For simplicity, I rename $y=r$, $z=\hat b$.

Let $T=\{k<a\}\setminus S$. Then it is easy to see that $$ S=\left\{k<a\colon \left\{k\cdot \frac{py}{px}\right\}+\left\{k\cdot \frac{z}{pr}\right\} =1+\left\{k\cdot \frac{py+z}{px}\right\}\right\} $$ and $$ T=\left\{k<a\colon \left\{k\cdot \frac{py}{px}\right\}+\left\{k\cdot \frac{z}{pr}\right\} =\left\{k\cdot \frac{py+z}{px}\right\}\right\}. $$ Thus, $$ |S|=\sum_{k<a}\left\{k\cdot \frac{py}{px}\right\} +\sum_{k<a}\left\{k\cdot \frac{z}{px}\right\} -\sum_{k<a}\left\{k\cdot \frac{py+z}{px}\right\}. $$

Similarly, $$ |S_i|=\Sigma_i(py)+\Sigma_i(z)-\Sigma_i(py+z), \qquad \text{where}\quad \Sigma_i(d)=\sum_{k<a,k\equiv i\pmod p}\left\{k\cdot \frac{d}{px}\right\}. \qquad(*) $$

Now let $d$ be any integer.
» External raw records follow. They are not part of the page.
(** A call returns the same on two memories that hold the same rule table
    and the same element objects. *)
Lemma heap_invoke_same (h h' : Heap.heap) (a : Heap.loc)
  (tbl : list (option CounterweightRule)) (elems : gset Heap.loc)
  (c : Heap.method) (its : list Heap.val) :
  Heap.table_view h a = Some tbl ->
  Heap.table_view h' a = Some tbl ->
  (forall l, l ∈ elems -> exists fs, h !! l = Some (Heap.OElem fs)) ->
  (forall l, l ∈ elems -> h' !! l = h !! l) ->
  Forall (Heap.element_in elems) its ->
  Heap.argument_in elems c ->
  Heap.invoke deepEqual c h' (Heap.mkInstance its a) =
  Heap.invoke deepEqual c h (Heap.mkInstance its a).
Proof.
  intros Htbl Htbl' Htyped Hsame Hits Harg.
  assert (Hres : forall v, Heap.element_in elems v ->
                   is_Some (Heap.resolve h v) /\
                   Heap.resolve h' v = Heap.resolve h v).
  { intros [x|l] Hv; simpl; [eauto|].
    rewrite (Hsame l Hv). destruct (Htyped l Hv) as [fs ->]. eauto. }
  destruct c as [item|x| | | | |item]; cbn [Heap.invoke].
  - reflexivity.
  - apply (heap_pop_same deepEqual h h' a tbl); [exact Htbl|exact Htbl'|].
    constructor; [apply Hres; exact Harg|].
    eapply Forall_impl; [exact Hits|]. exact Hres.
  - destruct its as [|t its _] using rev_ind; [reflexivity|].
    rewrite !heap_peek_snoc. reflexivity.
  - reflexivity.
  - reflexivity.
  - reflexivity.
  - unfold Heap.bind.
    destruct its as [|t its _] using rev_ind; [reflexivity|].
    rewrite !heap_compareTop_snoc.
    apply Forall_app in Hits. destruct Hits as [_ Ht].
    apply Forall_cons in Ht. destruct Ht as [Ht _].
    rewrite (proj2 (Hres t Ht)), (proj2 (Hres item Harg)). reflexivity.
Qed.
Set $\mu=\gcd(d,x)$, $d'=d/\mu$, $x'=x/\mu$ and choose $j<p$ with $id'\equiv j\pmod p$. When $k$ runs over the numbers congruent to $i$ modulo $p$, the residue of $kd'=id'+(k-i)d'$ modulo $px'$ runs over all the numbers of the form $j+p\ell$ with $\ell<x'$. Then we have \begin{align*} \Sigma_i(d)&=\sum_{k<a,k\equiv i\pmod p}\left\{\frac{kd'}{px'}\right\} =\mu\sum_{\ell=0}^{x'-1}\frac{j+p\ell}{px'} =\frac{\mu j}p+\mu\cdot\frac{x'-1}2=\frac{\mu j}p+\frac{x-\mu}2. \qquad (**) \end{align*}

Return to $(*)$. Using $\gcd(py+z,x)=\gcd(z,x)=1$ and $iz\equiv i(py+z)\pmod p$, from $(**)$ we get $\Sigma_i(py+z)=\Sigma_i(z)$. Thus from $(*)$ and $(**)$ we obtain \begin{align*} |S_i|=\Sigma_i(py) =\frac{x-\gcd(py,x)}2, \end{align*} as required.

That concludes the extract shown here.